Diese amour fou eines gespaltenen Ichs wird zur bizarren menage a trois, als noch der junge Mr. Smith ins Spiel kommt. Dieser Peeping Tom hat Mr. Brooks beobachtet und gefilmt, als er den Mord an dem Liebespaar beging. Jetzt erpresst der Voyeur den Killer. Aber er will kein Geld; Mr. Smith will mitgenommen werden auf Mr. Brooks’ mörderische Touren, er will das Töten live erleben. Die Figur des Mr. Smith, von Dane Cook gekonnt als Supernerd und Lehrling des Grauens gespielt, der endlich richtige körperliche Erfahrungen machen will, gibt noch mal Raum für einen spannenden Diskurs über den Tod als Tabu und Spektakel.
Nachdem diese makaber-reizvolle männliche Figurenkonstellation etabliert ist, beginnt der Plot des Films jedoch, Amok zu laufen. Bruce A. Evans, der mit seinem Partner Raynold Gideon bisher hauptsächlich als Drehbuchautor gearbeitet hat (Stand by Me), entgleitet zunehmend die Ökonomie der Erzählung. Auch die Detektivin, die den Fall „Mr. Brooks“ aufklären soll, muss jetzt monströs sein: Demi Moore gibt sie als Polizei-Furie mit Killerinstinkt, die trotz eines Millionenvermögens besessen ihrem Job nachgeht, als ob sie den Geruch des Todes lieben würde. Dazu treten noch allerlei andere, beinahe folkloristische Serialkiller auf. Und selbst in Mr. Brooks’ schönem Haushalt scheint sich Killer-Nachwuchs zu regen – in Person der durchtriebenen Teenagetochter des Hausherrn. Am Ende ist der Film zu einem ganz und gar amerikanischen danse macabre ausgeufert, der nur im Zaum gehalten wird von Evans’ kühler, zurückhaltender Inszenierung. Das düstere Fazit des Films bleibt aber erstaunlich: Hinter den Fassaden von Portland, der Verpackung der Stadt, verbirgt sich eine barbarische Welt des Tötens – als Subversion und Sublimation des Alltagsleben zugleich.

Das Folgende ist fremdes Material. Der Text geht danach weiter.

(* ===== verification/Sfn.v ===== *)
(** * The Step Functions workers ([src/SFNcode])

    The scripts of [src/SFNcode] other than [fileManager], [moveFiles] and
    [deleteFiles] are Step Functions activity workers: each loop calls
    [sfn.get_activity_task(activityArn=ARN, ...)], skips a poll without
    ['taskToken'], runs the same loop body as its SWF twin of
    [src/workflowcode] and answers with [sfn.send_task_success(taskToken,
    output)] or [sfn.send_task_failure(taskToken, error, cause)].  The
    extraction workers exist only here.  [distributeToS3] alone has a
    different body: it accepts the array a [Parallel] state passes on and
    keeps its first element.

    [Sfn] models the Step Functions side of a task list ([service]: the
    tokens handed out and not yet answered, the answers sent), the loop
    body [sfn_worker_step], the per-script loops and [registerAsset] with
    its table.  The theorems: the Step Functions loop refines the SWF loop
    (a forward simulation between [Worker.broker] and [service] that maps
    each report to the answer of the same kind), the distribution worker
    on the output of a [Parallel] state answers as on the first branch,
    and the registration loop keeps the catalogue invariant of
    [Register]. *)

From stdpp Require Import base list strings gmap.
From Stdlib Require Import String ZArith.
From S2P Require Import Prelude Json Classifier Workers Register.

Open Scope string_scope.
Local Open Scope py_scope.

Module Sfn.

(** What [send_task_success] / [send_task_failure] send. *)
Inductive answer :=
| TaskSuccess (output : jvalue)
| TaskFailure (error cause : string).

(** One activity of the state machine: the tokens handed out and not yet
    answered, and the answers received, in order. *)
Record service := mkService {
  pending : gset string;
  sent : list (string * answer)
}.

(** [get_activity_task] hands a token out. *)
Definition hand_out (s : service) (tok : string) : service :=
  mkService ({[tok]} ∪ pending s) (sent s).

(** [sfn.send_task_success] / [sfn.send_task_failure]: refused for a
    token that is not pending. *)
Definition send (s : service) (tok : string) (a : answer) : py service :=
  if bool_decide (tok ∈ pending s)
  then ret (mkService (pending s ∖ {[tok]}) (sent s ++ [(tok, a)])%list)
  else py_raise (ClientError "TaskDoesNotExist").

(** The call the loop body makes for the report it has built. *)
Definition answer_of (o : Worker.outcome) : option answer :=
  match o with
  | Worker.Success r => Some (TaskSuccess r)
  | Worker.Failure reason detail => Some (TaskFailure reason detail)
  | Worker.NoReport => None
  end.

(** One iteration of a Step Functions worker loop running [action]. *)
Definition sfn_worker_step (action : jvalue -> py Worker.outcome) (s : service)
    (p : Worker.activity_poll) : py service :=
  match p with
  | Worker.NoActivityTask => ret s
  | Worker.ActivityTask tok input =>
      o <- action input ;;
      match answer_of o with
      | Some a => send s tok a
      | None => ret s
      end
  end.

(** ** The loops of the scripts *)

(** [SFNcode/identifyAssetClass.py], lines 29-73. *)
Definition identifyAssetClass_loop (EXT : gmap string string) :=
  sfn_worker_step (Worker.identifyAssetClass EXT).

(** [SFNcode/extractExifMetadata.py], lines 27-64. *)
Definition extractExifMetadata_loop (processFile : jvalue -> jvalue -> jvalue -> py jvalue) :=
  sfn_worker_step (Worker.extractExifMetadata processFile).

(** [SFNcode/extractMediainfoMetadata.py], lines 32-62. *)
Definition extractMediainfoMetadata_loop (processFile : jvalue -> jvalue -> jvalue -> py jvalue) :=
  sfn_worker_step (Worker.extractMediainfoMetadata processFile).

(** [SFNcode/createThumbnailFromImage.py], lines 40-118. *)
Definition createThumbnailFromImage_loop (convert : Worker.tool_run) :=
  sfn_worker_step (Worker.createThumbnailFromImage convert).

(** [SFNcode/transcodeVideoDefault.py], lines 43-122. *)
Definition transcodeVideoDefault_loop (ffmpeg : Worker.tool_run) :=
  sfn_worker_step (Worker.transcodeVideoDefault ffmpeg).

(** [SFNcode/cleanUpLandingPad.py], lines 35-72. *)
Definition cleanUpLandingPad_loop (rmtree_ok : bool) :=
  sfn_worker_step (Worker.cleanUpLandingPad rmtree_ok).

(** [SFNcode/distributeToS3.py], lines 55-110: [try: asset = INPUT['asset']
    except TypeError: INPUT = INPUT[0]; asset = INPUT['asset']], then the
    body of the SWF worker on the new [INPUT]. *)
Definition distributeToS3 (input : jvalue) : py Worker.outcome :=
  INPUT <- match getitem input "asset" with
           | inl (TypeError _) => item0 input
           | _ => ret input
           end ;;
  Worker.distributeToS3 INPUT.

(** [SFNcode/distributeToS3.py], lines 35-110. *)
Definition distributeToS3_loop := sfn_worker_step distributeToS3.

(** [SFNcode/registerAsset.py], lines 32-147: the loop body with the
    catalogue table it writes. *)
Definition registerAsset_loop (t : Register.table) (s : service) (p : Worker.activity_poll)
    : py (Register.table * service) :=
  match p with
  | Worker.NoActivityTask => ret (t, s)
  | Worker.ActivityTask tok input =>
      r <- Register.registerAsset t input ;;
      let '(t', o) := r in
      match answer_of o with
      | Some a => s' <- send s tok a ;; ret (t', s')
      | None => ret (t', s)
      end
  end.

(** ** Correspondence with the SWF workers *)

(** The SWF broker and the Step Functions service agree: the same tokens
    are outstanding and the answers are the reports, one for one. *)
Definition corresponds (b : Worker.broker) (s : service) : Prop :=
  Worker.outstanding b = pending s /\
  omap (fun '(tok, o) => (fun a => (tok, a)) <$> answer_of o) (Worker.answers b) = sent s.

(** The two services refuse an unknown token with different codes. *)
Definition exc_rel (e e' : py_exc) : Prop :=
  e = e' \/ exists c c', e = ClientError c /\ e' = ClientError c'.

Definition py_rel {A B} (R : A -> B -> Prop) (x : py A) (y : py B) : Prop :=
  match x, y with
  | inr a, inr b => R a b
  | inl e, inl e' => exc_rel e e'
  | _, _ => False
  end.

(** ** Theorems *)

Lemma hand_out_corresponds b s tok :
  corresponds b s -> corresponds (Worker.claim b tok) (hand_out s tok).
Proof. intros [Ho Ha]. split; simpl; [by rewrite Ho | exact Ha]. Qed.

Lemma send_corresponds b s tok o a :
  corresponds b s -> answer_of o = Some a ->
  py_rel corresponds (Worker.respond b tok o) (send s tok a).
Proof.
  intros [Ho Ha] Hoa. unfold Worker.respond, send. rewrite Ho.
  case_bool_decide; cbn [py_rel py_ret py_raise]; [|right; eauto].
  split; cbn; [done|]. rewrite omap_app, Ha. cbn. by rewrite Hoa.
Qed.

(** Refinement of one iteration of the SWF worker loop by the Step
    Functions loop: from corresponding states, one iteration of the same loop body under
    either API ends in corresponding states (the same token retired, the
    report sent as the answer of the same kind), or both raise the same
    exception (up to the error code of a refused token). *)
Lemma sfn_step_refines action b s p :
  corresponds b s ->
  py_rel corresponds (Worker.worker_step action b p) (sfn_worker_step action s p).
Proof.
  intros Hc. destruct p as [|tok input]; cbn; [done|].
  destruct (action input) as [e|[r|reason detail|]]; cbn; [by left| | |done];
    by apply send_corresponds.
Qed.

(** On the array of branch outputs of a [Parallel] state, the
    distribution worker reads the first one. *)
Lemma distributeToS3_list o os :
  distributeToS3 (JList (o :: os)) = Worker.distributeToS3 o.
Proof. reflexivity. Qed.

(** An empty array is an uncaught [IndexError]. *)
Lemma distributeToS3_nil : distributeToS3 (JList []) = inl IndexError.
Proof. reflexivity. Qed.

(** On a dict the fallback is not taken. *)
Lemma distributeToS3_obj d : distributeToS3 (JObj d) = Worker.distributeToS3 (JObj d).
Proof. unfold distributeToS3. cbn. by destruct (dict_get d "asset"). Qed.

Lemma send_pending s tok a :
  tok ∈ pending s -> send s tok a = inr (mkService (pending s ∖ {[tok]}) (sent s ++ [(tok, a)])%list).
Proof. intros H. unfold send. by rewrite bool_decide_true. Qed.

(** A dict that holds the three carried fields is distributed, and the
    answer carries them. *)
Lemma distributeToS3_carry o :
  (forall k, In k ["asset"; "assetClass"; "dbPrimaryKey"] -> exists v, getitem o k = inr v) ->
  exists out, Worker.distributeToS3 o = inr (Worker.Success out) /\ Worker.carries o out.
Proof.
  intros Hk. destruct (Hk "asset") as [a Ha]; [by left|].
  destruct (Hk "assetClass") as [c Hc]; [by right; left|].
  destruct (Hk "dbPrimaryKey") as [k Hkey]; [by right; right; left|].
  unfold Worker.distributeToS3. rewrite Ha, Hkey, Hc. cbn [py_bind py_ret].
  eexists; split; [reflexivity|]. intros k' Hk'.
  repeat destruct Hk' as [<-|Hk']; try contradiction; cbn; congruence.
Qed.


Definition sample_video_input : jvalue :=
  JObj [("asset", JStr "/up/v.mov"); ("dbPrimaryKey", JObj [("Checksum", JStr "abc")]);
        ("assetClass", JStr "Video")].

Definition sample_service : service := mkService {["tok"]} [].


End Sfn.
(* ===== verification/Effects.v ===== *)
(** * The workers' writes to the catalogue and the bucket

    The task branches of [Workers] give what a worker answers; this file
    gives the whole branch, with the writes it makes to the [Assets]
    table and the S3 bucket ([Store]) in the order the code makes them,
    around the reads of the input that can raise.  Each branch is a
    computation of [Store.io]: an exception after a write keeps the
    write, and the task is then left unanswered.

    The theorems: each branch answers what [Workers] says it answers
    (so the results on executions hold for the scripts with their
    writes); the catalogue invariant of [Register] and the growth of
    every audit trail hold in every store the workers produce; the
    lifecycle deletion removes exactly the objects the distribution
    uploaded under the asset's name, so that two assets with one name
    share them (C16); the three branches of [moveFiles]: the warm move
    changes the storage class of exactly those objects (C21), the move to
    the archive dies of [NameError] when a directory of its download
    cannot be made and otherwise writes only the catalogue (C19), and a
    move that takes neither branch writes the catalogue before it dies of
    [UnboundLocalError] on a process's first task (C8); and the orders of
    writes and reads: the image thumbnail and the distribution record in
    the catalogue before a read that can still fail, and [deleteFiles]
    deletes the objects before an update the table can refuse (C33). *)

From stdpp Require Import base list strings gmap.
From Stdlib Require Import String.
From S2P Require Import Prelude Json Classifier Storyboard Distribute Ingest Workers Register Execution Store.

Open Scope string_scope.
Local Open Scope py_scope.

Module Effects.

Import Store.
Local Open Scope io_scope.

(** The asset of the input as the string [parseHelper.splitFilename] needs. *)
Definition asset_str (asset : jvalue) : py string :=
  match asset with
  | JStr a => ret a
  | _ => py_raise (TypeError "splitFilename of a non-string")
  end.

(** ** The ingestion workers *)

(** [workflowcode/createThumbnailFromImage.py], lines 60-120: the
    catalogue update comes before [INPUT['assetClass']] is read. *)
Definition createThumbnailFromImage (convert : Worker.tool_run) (input : jvalue) : io Worker.outcome :=
  asset <-! io_lift (getitem input "asset") ;;
  dbPrimaryKey <-! io_lift (getitem input "dbPrimaryKey") ;;
  a <-! io_lift (asset_str asset) ;;
  let '(_, fileName, _) := Classifier.splitFilename a in
  let newDir := "thumbnails" in
  let outfile := fileName ++ "_thumbnail.jpg" in
  match convert with
  | Worker.ToolOutput output =>
      (* updateExpression = 'set thumbnail = :t' *)
      updateEntry dbPrimaryKey [SetTo "thumbnail" ":t"] [(":t", JStr ("/" ++ newDir ++ "/" ++ outfile))] ;;!
      assetClass <-! io_lift (getitem input "assetClass") ;;
      io_ret (Worker.Success (JObj [("tool", JStr output); ("dbPrimaryKey", dbPrimaryKey);
                                   ("assetClass", assetClass); ("asset", asset)]))
  | Worker.ToolError err =>
      io_ret (Worker.Failure (Worker.json_str "THB-0001_Error in image thumbnail creation") (Worker.json_str err))
  end.

(** [workflowcode/createThumbnailFromVideo.py], lines 66-206: after
    ffmpeg, the storyboard values of [Storyboard.storyboard_update] are
    written, then [INPUT['assetClass']] is read.  [listing] is
    [os.listdir(subDir)] after ffmpeg. *)
Definition createThumbnailFromVideo (ffmpeg : Worker.tool_run) (listing : list string) (input : jvalue)
    : io Worker.outcome :=
  asset <-! io_lift (getitem input "asset") ;;
  dbPrimaryKey <-! io_lift (getitem input "dbPrimaryKey") ;;
  a <-! io_lift (asset_str asset) ;;
  match ffmpeg with
  | Worker.ToolOutput output =>
      let '(_, _, expressionValues) := Storyboard.storyboard_update a listing in
      (* updateExpression = 'set thumbnail = :t, storyboard = :s' *)
      updateEntry dbPrimaryKey [SetTo "thumbnail" ":t"; SetTo "storyboard" ":s"] expressionValues ;;!
      assetClass <-! io_lift (getitem input "assetClass") ;;
      io_ret (Worker.Success (JObj [("tool", JStr output); ("dbPrimaryKey", dbPrimaryKey);
                                   ("assetClass", assetClass); ("asset", asset)]))
  | Worker.ToolError err =>
      io_ret (Worker.Failure (Worker.json_str "THB-0002_Error in video thumbnail creation") (Worker.json_str err))
  end.

(** [workflowcode/transcodeVideoDefault.py], lines 63-125: the output
    (with [INPUT['assetClass']]) is built before the catalogue update. *)
Definition transcodeVideoDefault (ffmpeg : Worker.tool_run) (input : jvalue) : io Worker.outcome :=
  asset <-! io_lift (getitem input "asset") ;;
  dbPrimaryKey <-! io_lift (getitem input "dbPrimaryKey") ;;
  a <-! io_lift (asset_str asset) ;;
  let '(_, fileName, _) := Classifier.splitFilename a in
  let newDir := "converted" in
  let outfile := fileName ++ "_PDL.mp4" in
  match ffmpeg with
  | Worker.ToolOutput output =>
      assetClass <-! io_lift (getitem input "assetClass") ;;
      (* updateExpression = 'set PDL = :t' *)
      updateEntry dbPrimaryKey [SetTo "PDL" ":t"] [(":t", JStr ("/" ++ newDir ++ "/" ++ outfile))] ;;!
      io_ret (Worker.Success (JObj [("tool", JStr output); ("dbPrimaryKey", dbPrimaryKey);
                                   ("assetClass", assetClass); ("asset", asset)]))
  | Worker.ToolError _ => io_lift (py_raise (NameError "logger"))
  end.

(** [workflowcode/distributeToS3.py], lines 54-106: every file of the
    asset's directory tree [walk] ([os.walk(filePath)]) is uploaded under
    its key ([up_ok] says which uploads S3 accepts; the first refused one
    raises), then the catalogue says ['CDN'], then [INPUT['assetClass']]
    is read. *)
Definition distributeToS3 (walk : list (string * list string)) (up_ok : string -> bool) (input : jvalue)
    : io Worker.outcome :=
  asset <-! io_lift (getitem input "asset") ;;
  dbPrimaryKey <-! io_lift (getitem input "dbPrimaryKey") ;;
  a <-! io_lift (asset_str asset) ;;
  let '(_, fileName, _) := Classifier.splitFilename a in
  io_iter (fun up => upload_file (up_ok up.2) up.2) (Distribute.upload_keys fileName walk) ;;!
  (* updateExpression = 'set File_Location = :d' *)
  updateEntry dbPrimaryKey [SetTo "File_Location" ":d"] [(":d", JStr "CDN")] ;;!
  assetClass <-! io_lift (getitem input "assetClass") ;;
  io_ret (Worker.Success (JObj [("result", JStr "success"); ("dbPrimaryKey", dbPrimaryKey);
                               ("assetClass", assetClass); ("asset", asset)])).

(** [workflowcode/registerAsset.py], lines 51-150, with the table in the
    store: a write made by [put_item] or [update_item] stays when a later
    read of the input raises. *)
Definition put_item (DOC : jvalue) : io unit :=
  fun s => match Register.put_item (catalogue s) DOC with
           | inr t' => (mkStore t' (objects s), inr tt)
           | inl e => (s, inl e)
           end.

Definition revive (key audit userFields filename : jvalue) : io unit :=
  fun s => match Register.revive (catalogue s) key audit userFields filename with
           | inr t' => (mkStore t' (objects s), inr tt)
           | inl e => (s, inl e)
           end.
(* ===== verification/Scripts.v ===== *)
(** * The worker scripts as processes

    Each worker script of [src/workflowcode] (and the two lifecycle
    workers of [src/SFNcode] that poll SWF) has the same [main]: the
    constants [DOMAIN = 'ITD'], [TASKLIST = 'default'], [VERSION = '1'];
    [taskName = os.path.basename(__file__)[:-3]], the script's own file
    name without [.py]; then [while True:] a long poll on the task list
    named [taskName] with the identity ['%s-01' % taskName], a repoll when
    no task came, and otherwise the task branch of [Effects] followed by
    the report.  [Scripts] models this loop over the polls the broker
    answers on that task list, threading the broker's outstanding tokens
    and the stores; the loop runs forever, so a run is a finite prefix of
    its polls.

    The theorems: a script named [n.py] polls the task list [n]; the
    deciders schedule every activity on the task list of its own name, so
    an activity is taken by a script of the repository exactly when a
    script of that name exists: every lifecycle activity, and every
    ingestion activity except the two metadata extractions (whose scripts
    are Step Functions workers) and [transcodeAudioDefault] (which has no
    script).  The scripts run side by side: [iteration] is one iteration
    of any of them, every [main] is a sequence of its iterations, and
    every iteration is a sequence of the writes of [Effects], so the
    catalogue invariant holds under any interleaving of the scripts. *)

From stdpp Require Import base list strings gmap.
From Stdlib Require Import String Ascii.
From S2P Require Import Prelude Json History Classifier Distribute Ingest Lifecycle Workers Register Store Effects.

Open Scope string_scope.
Local Open Scope py_scope.

Module Scripts.
(* ===== verification/SfnScripts.v ===== *)
(** * The Step Functions worker scripts as processes

    Each script of [src/SFNcode] that works for Step Functions has the
    same [main]: the constant [ARN] of its activity, [taskName =
    os.path.basename(__file__)[:-3]] (only used in the [workerName]), then
    [while True:] a long poll [sfn.get_activity_task(activityArn=ARN,
    workerName='%s-01' % taskName)], a repoll when no task came, and
    otherwise the loop body of [Sfn].  [SfnScripts] models the polls
    answered for each activity, the handing out of each task, the loop over
    them and the [main] of each script; the SWF loop over the same polls
    ([swf_run]) is its counterpart.

    The lemmas: the whole Step Functions loop runs as the SWF loop over
    the same polls with the same body ([sfn_run_refines], the simulation
    of [Sfn] lifted from one iteration to any sequence of polls); and the
    activity a script serves is the last field of its ARN, which is not
    its own name for two scripts ([transcodeVideo],
    [extractMediaInfoMetadata]), so a state machine that names its
    activities after the scripts or after the ingestion decider's
    activities reaches neither of them. *)

From stdpp Require Import base list strings gmap.
From Stdlib Require Import String Ascii.
From S2P Require Import Prelude Json Classifier Ingest Workers Register Sfn Distribute Store Scripts.

Open Scope string_scope.
Local Open Scope py_scope.

Module SfnScripts.

Import Sfn.

(** ** Activities *)

(** [arn:aws:states:<region>:<account>:activity:<name>]: the activity's
    name is the last field of its ARN. *)
Definition arn_activity (arn : string) : string :=
  match Classifier.rfind ":"%char arn with
  | Some i => substring (S i) (String.length arn - S i) arn
  | None => arn
  end.

Definition identifyAssetClass_ARN := "arn:aws:states:us-east-1:497940546915:activity:identifyAssetClass".
Definition extractExifMetadata_ARN := "arn:aws:states:us-east-1:497940546915:activity:extractExifMetadata".
Definition extractMediainfoMetadata_ARN := "arn:aws:states:us-east-1:497940546915:activity:extractMediaInfoMetadata".
Definition registerAsset_ARN := "arn:aws:states:us-east-1:497940546915:activity:registerAsset".
Definition createThumbnailFromImage_ARN := "arn:aws:states:us-east-1:497940546915:activity:createThumbnailFromImage".
Definition transcodeVideoDefault_ARN := "arn:aws:states:us-east-1:497940546915:activity:transcodeVideo".
Definition distributeToS3_ARN := "arn:aws:states:us-east-1:497940546915:activity:distributeToS3".
Definition cleanUpLandingPad_ARN := "arn:aws:states:us-east-1:497940546915:activity:cleanUpLandingPad".

(** The Step Functions scripts, by file name, with their ARN. *)
Definition sfn_scripts : list (string * string) :=
  [("identifyAssetClass.py", identifyAssetClass_ARN); ("extractExifMetadata.py", extractExifMetadata_ARN);
   ("extractMediainfoMetadata.py", extractMediainfoMetadata_ARN); ("registerAsset.py", registerAsset_ARN);
   ("createThumbnailFromImage.py", createThumbnailFromImage_ARN);
   ("transcodeVideoDefault.py", transcodeVideoDefault_ARN); ("distributeToS3.py", distributeToS3_ARN);
   ("cleanUpLandingPad.py", cleanUpLandingPad_ARN)].

(** The arguments of [sfn.get_activity_task]. *)
Record activity_request := mkActivityRequest { activityArn : string; workerName : string }.

Definition sfn_request (arn taskName : string) : activity_request :=
  mkActivityRequest arn (taskName ++ "-01").

(** What the service answers to the successive polls of each activity. *)
Definition activity_queue := string -> list Worker.activity_poll.

(** ** The loops *)

(** One iteration: [get_activity_task] hands the task out, then the loop
    body of [Sfn]. *)
Definition sfn_iteration (action : jvalue -> py Worker.outcome) (s : service) (p : Worker.activity_poll)
    : py service :=
  match p with
  | Worker.ActivityTask tok _ => sfn_worker_step action (hand_out s tok) p
  | Worker.NoActivityTask => sfn_worker_step action s p
  end.

(** [while True:] over the polls answered so far; an exception ends the
    script. *)
Fixpoint sfn_run (action : jvalue -> py Worker.outcome) (polls : list Worker.activity_poll) (s : service)
    : py service :=
  match polls with
  | [] => ret s
  | p :: ps => s' <- sfn_iteration action s p ;; sfn_run action ps s'
  end.

(** The SWF counterpart: [poll_for_activity_task] hands the task out, then
    [Worker.worker_step]. *)
Definition swf_iteration (action : jvalue -> py Worker.outcome) (b : Worker.broker) (p : Worker.activity_poll)
    : py Worker.broker :=
  match p with
  | Worker.ActivityTask tok _ => Worker.worker_step action (Worker.claim b tok) p
  | Worker.NoActivityTask => Worker.worker_step action b p
  end.

Fixpoint swf_run (action : jvalue -> py Worker.outcome) (polls : list Worker.activity_poll) (b : Worker.broker)
    : py Worker.broker :=
  match polls with
  | [] => ret b
  | p :: ps => b' <- swf_iteration action b p ;; swf_run action ps b'
  end.

(** ** The scripts *)

(** [SFNcode/identifyAssetClass.py], [main] (lines 13-28) and its
    [loadExts] (lines 84-101), the same function as the SWF script's. *)
Definition loadExts (fs : string -> option string) : py (gmap string string) := Classifier.loadExts fs.

Definition identifyAssetClass_main (fs : string -> option string) (q : activity_queue) (s : service) : py service :=
  EXT <- loadExts fs ;;
  sfn_run (Worker.identifyAssetClass EXT) (q identifyAssetClass_ARN) s.

(** [SFNcode/extractExifMetadata.py], [main] (lines 16-26). *)
Definition extractExifMetadata_main (processFile : jvalue -> jvalue -> jvalue -> py jvalue) (q : activity_queue)
    (s : service) : py service :=
  sfn_run (Worker.extractExifMetadata processFile) (q extractExifMetadata_ARN) s.

(** [SFNcode/extractMediainfoMetadata.py], [main] (lines 20-31). *)
Definition extractMediainfoMetadata_main (processFile : jvalue -> jvalue -> jvalue -> py jvalue)
    (q : activity_queue) (s : service) : py service :=
  sfn_run (Worker.extractMediainfoMetadata processFile) (q extractMediainfoMetadata_ARN) s.

(** [SFNcode/createThumbnailFromImage.py], [main] (lines 29-39). *)
Definition createThumbnailFromImage_main (convert : jvalue -> Worker.tool_run) (q : activity_queue)
    (s : service) : py service :=
  sfn_run (fun input => Worker.createThumbnailFromImage (convert input) input) (q createThumbnailFromImage_ARN) s.

(** [SFNcode/transcodeVideoDefault.py], [main] (lines 32-42). *)
Definition transcodeVideoDefault_main (ffmpeg : jvalue -> Worker.tool_run) (q : activity_queue)
    (s : service) : py service :=
  sfn_run (fun input => Worker.transcodeVideoDefault (ffmpeg input) input) (q transcodeVideoDefault_ARN) s.

(** [SFNcode/distributeToS3.py], [main] (lines 23-34). *)
Definition distributeToS3_main (q : activity_queue) (s : service) : py service :=
  sfn_run Sfn.distributeToS3 (q distributeToS3_ARN) s.

(** [SFNcode/cleanUpLandingPad.py], [main] (lines 24-34). *)
Definition cleanUpLandingPad_main (rmtree_ok : jvalue -> bool) (q : activity_queue) (s : service) : py service :=
  sfn_run (fun input => Worker.cleanUpLandingPad (rmtree_ok input) input) (q cleanUpLandingPad_ARN) s.

(** [SFNcode/registerAsset.py], [main] (lines 20-31): the loop threads the
    catalogue table with the service. *)
Fixpoint registerAsset_run (polls : list Worker.activity_poll) (t : Register.table) (s : service)
    : py (Register.table * service) :=
  match polls with
  | [] => ret (t, s)
  | p :: ps =>
      r <- registerAsset_loop t (match p with Worker.ActivityTask tok _ => hand_out s tok | _ => s end) p ;;
      registerAsset_run ps r.1 r.2
  end.

Definition registerAsset_main (q : activity_queue) (t : Register.table) (s : service)
    : py (Register.table * service) :=
  registerAsset_run (q registerAsset_ARN) t s.

(** ** Lemmas *)

Lemma iteration_refines action b s p :
  corresponds b s -> py_rel corresponds (swf_iteration action b p) (sfn_iteration action s p).
Proof.
  intros Hc. destruct p as [|tok input]; cbn [swf_iteration sfn_iteration];
    [|apply hand_out_corresponds with (tok := tok) in Hc]; by apply sfn_step_refines.
Qed.

(** A script of [Scripts] whose branch does not write runs [swf_run] and
    leaves the stores as they are. *)
Lemma serve_pure action polls b s :
  Scripts.serve (fun _ input => Store.io_lift (action input)) polls b s = (s, swf_run action polls b).
Proof.
  revert b. induction polls as [|p ps IH]; intros b; [reflexivity|]. cbn [Scripts.serve swf_run].
  unfold Store.io_bind at 1. rewrite Scripts.serve_step_pure.
  replace (Worker.worker_step action _ p) with (swf_iteration action b p) by (by destruct p).
  destruct (swf_iteration action b p) as [e|b']; [reflexivity|]. apply IH.
Qed.

(** The one-iteration simulation of [Sfn] lifted to the loops: from
    corresponding states, the whole loop of a worker over
    any sequence of polls, with the same body under either API, ends in
    corresponding states (the same tokens handed out and retired, every
    report sent as the answer of the same kind, in the same order), or
    both loops stop at the same exception (up to the error code of a
    refused token). *)
Lemma sfn_run_refines action polls b s :
  corresponds b s -> py_rel corresponds (swf_run action polls b) (sfn_run action polls s).
Proof.
  revert b s. induction polls as [|p ps IH]; intros b s Hc; [exact Hc|]. cbn [swf_run sfn_run].
  pose proof (iteration_refines action b s p Hc) as Hi.
  destruct (swf_iteration action b p) as [e|b'], (sfn_iteration action s p) as [e'|s']; cbn in Hi |- *;
    [exact Hi|done|done|exact (IH _ _ Hi)].
Qed.

Lemma sfn_scripts_no_slash f arn : In (f, arn) sfn_scripts -> Distribute.no_slash f = true.
Proof. intros H. repeat destruct H as [[= <- <-]|H]; [reflexivity ..|destruct H]. Qed.

(** Wherever the scripts are installed, a script serves the activity of
    its own name except [transcodeVideoDefault] and
    [extractMediainfoMetadata]. *)
Lemma sfn_activity_own_name dir f arn :
  In (f, arn) sfn_scripts ->
  arn_activity arn = Scripts.task_name (dir ++ "/" ++ f) <->
  f <> "transcodeVideoDefault.py" /\ f <> "extractMediainfoMetadata.py".
Proof.
  intros Hin. rewrite Scripts.task_name_under by exact (sfn_scripts_no_slash _ _ Hin).
  repeat destruct Hin as [[= <- <-]|Hin]; try destruct Hin; vm_compute;
    split; try done; intros [? ?]; congruence.
Qed.

(** The activities the Step Functions scripts serve. *)
Definition sfn_offers (n : string) : bool :=
  existsb (fun fa => String.eqb (arn_activity fa.2) n) sfn_scripts.

(** Of the ingestion decider's activities, the Step Functions scripts
    serve all but [extractMediainfoMetadata] and [transcodeVideoDefault]
    (served under other names), [createThumbnailFromVideo] (no Step
    Functions script) and [transcodeAudioDefault] (no script at all). *)
Lemma sfn_offers_ingest st :
  sfn_offers (Ingest.stage_name st) = true <->
  Ingest.stage_name st <> Ingest.ACTIVITY2b /\ Ingest.stage_name st <> Ingest.ACTIVITY4b /\
  Ingest.stage_name st <> Ingest.ACTIVITY5b /\ Ingest.stage_name st <> Ingest.ACTIVITY5c.
Proof.
  destruct st; vm_compute; split; intros H; try done;
    destruct H as (H1 & H2 & H3 & H4);
    first [destruct (H1 eq_refl) | destruct (H2 eq_refl) | destruct (H3 eq_refl) | destruct (H4 eq_refl)].
Qed.

End SfnScripts.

Ein zwischen makabrer Brillanz und bizarrer Unausgewogenheit schwankender Mainstream-Thriller über einen sympathischen Jedermann als obsessiven Killer. Der amerikanische Mittelstand scheint darin mit einem düsteren Killerkult zu korrespondieren.
Mr. Brooks
USA 2006. R: Bruce A. Evans. B: Bruce A. Evans, Raynold Gideon. P: Jim Wilson, Kevin Costner, Raynold Gideon. K: John Lindley. Sch: Miklos Wright. M: Ramin Djawadi. T: Steve C. Aaron. A: Jeffrey Beecroft, William Ladd Skinner. Ko: Judianna Makovsky. Sp: Patrick McClung. Pg: MGM/Element/Relativity/Eden Rock/TIG. V: Concorde. L: 120 Min. FBW: besonders wertvoll. Da: Kevin Costner (Earl Brooks), Demi Moore (Tracy Atwood), William Hurt (Marshall), Dane Cook (Mr. Smith), Marg Helgenberger (Emma), Danielle Panabaker (Jane), Ruben Santiago-Hudson (Hawkins).